PLAQUEMINE, LA (WAFB) - Three law enforcement joined forces in Plaquemine Thursday afternoon to inform drivers of the hazards of railroad crossings.
Officers with the Plaquemine Police Department and deputies with the Iberville Parish Sheriff's Office joined Union Pacific Police in patrolling railroad crossing for motorists disobeying signs at railroad crossings.
The Union Pacific Police invited local law enforcement officers to ride along inside of a train through the city of Plaquemine.
Officers were looking for violations such as drivers stopping on the railroad crossing, drivers trying to beat a train at a crossing, drivers going around crossing gates, or drivers going through the crossing lights without stopping.

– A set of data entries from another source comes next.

(** The table after [rebuildTableAndCounters]. *)
Lemma rebuildTableAndCounters_table (a : t) :
  Dom.scoringTableBody (dom a) <> None ->
  Dom.scoringTableBody (dom (rebuildTableAndCounters a))
  = Some (imap (running_row a (DataManager.scoreLogs (dataManager a)))
            (DataManager.scoreLogs (dataManager a))).
Proof.
  intros Htab. unfold rebuildTableAndCounters.
  destruct (Dom.scoringTableBody (dom a)) as [old|] eqn:Hold; [| congruence].
  set (a1 := with_dom (with_scores a 0 0) (Dom.with_table (dom (with_scores a 0 0)) [])).
  assert (Ht1 : Dom.scoringTableBody (dom a1) = Some []) by reflexivity.
  pose proof (rebuild_forEach_rows (DataManager.scoreLogs (dataManager a1)) 0 a1 [] Ht1)
    as Hrows.
  unfold updateAbbaColumn. rewrite Hrows. cbn [dom with_dom Dom.with_table
    Dom.scoringTableBody app].
  rewrite rebuild_forEach_abbaStart. f_equal.
  rewrite imap_fixed.
  - apply imap_ext. intros i e _. unfold running_row. cbn zeta.
    apply createScoreRow_ext; subst a1; cbn; try reflexivity; lia.
  - intros i e. cbn zeta. unfold createScoreRow.
    destruct (String.eqb (LogEntry.Team e) _); reflexivity.
Qed.

Lemma running_row_cells (a : t) (logs : list LogEntry.t) (i : nat) (e : LogEntry.t) :
  let nameA := Dom.teamA_value (dom a) in
  let r := running_row a logs i e in
  Dom.data_score_id r = LogEntry.scoreID e
  /\ Dom.abba_cell r = computeAbbaForIndex (abbaStart a) i
  /\ Dom.total_cell r = (count_team nameA (take (S i) logs),
                         Z.of_nat (S i) - count_team nameA (take (S i) logs))
  /\ (LogEntry.Team e = nameA ->
      Dom.scoreA_cell r = LogEntry.Score e /\ Dom.assistA_cell r = LogEntry.Assist e
      /\ Dom.scoreB_cell r = "" /\ Dom.assistB_cell r = "")
  /\ (LogEntry.Team e <> nameA ->
      Dom.scoreB_cell r = LogEntry.Score e /\ Dom.assistB_cell r = LogEntry.Assist e
      /\ Dom.scoreA_cell r = "" /\ Dom.assistA_cell r = "").
Proof.
  cbn zeta. unfold running_row, createScoreRow. cbn [dom with_scores teamAScore
    teamBScore abbaStart].
  destruct (String.eqb (LogEntry.Team e) (Dom.teamA_value (dom a))) eqn:Hhit;
    cbn; repeat split; try reflexivity.
  - apply String.eqb_eq in Hhit. congruence.
  - apply String.eqb_eq in Hhit. congruence.
  - apply String.eqb_eq in Hhit. congruence.
  - apply String.eqb_eq in Hhit. congruence.
  - apply String.eqb_neq in Hhit. congruence.
  - apply String.eqb_neq in Hhit. congruence.
  - apply String.eqb_neq in Hhit. congruence.
  - apply String.eqb_neq in Hhit. congruence.
Qed.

Union Pacific Police Special Agent Joshua Guillory said drivers should always be extremely careful when at a railroad crossing.
"Assume that a train is coming from any direction, at any time. If there are multiple tracks there could be multiple trains coming from both directions," Guillory said.
Officials say taking a chance and trying to beat a train at a railroad crossing is extremely dangerous.
"A lot of people don't understand that the weight ratio between a car and a train is about 1000 to 1. So that's the equivalent of a car running over a can of soda," Guillory said.
Also, if a freight train is traveling at 55 miles per hour it can take over a mile for it to come to a complete stop.
"By the time that a crew observes a car in proximity to be struck by a train, it's already too late," Guillory said.
If a train hits a car it can cause serious bodily harm to a driver or even death.
Train drivers are always on the lookout for drivers who do not obey crossing signs and will report violators to local police departments.
Guillory recommends drivers be aware of their surroundings and limit their distractions when around railroad crossings.
Pedestrians should also pay close attention to railroad crossings. Guillory says it's actually against the law to cross over the railroad track anywhere other than a designated crossing area. Walking on the railroad tracks is considered criminal trespassing.
The Union Pacific Police investigates any criminal matters dealing with the trains, including theft of property, fraud activity, or any criminal activity involving Union Pacific employees or property.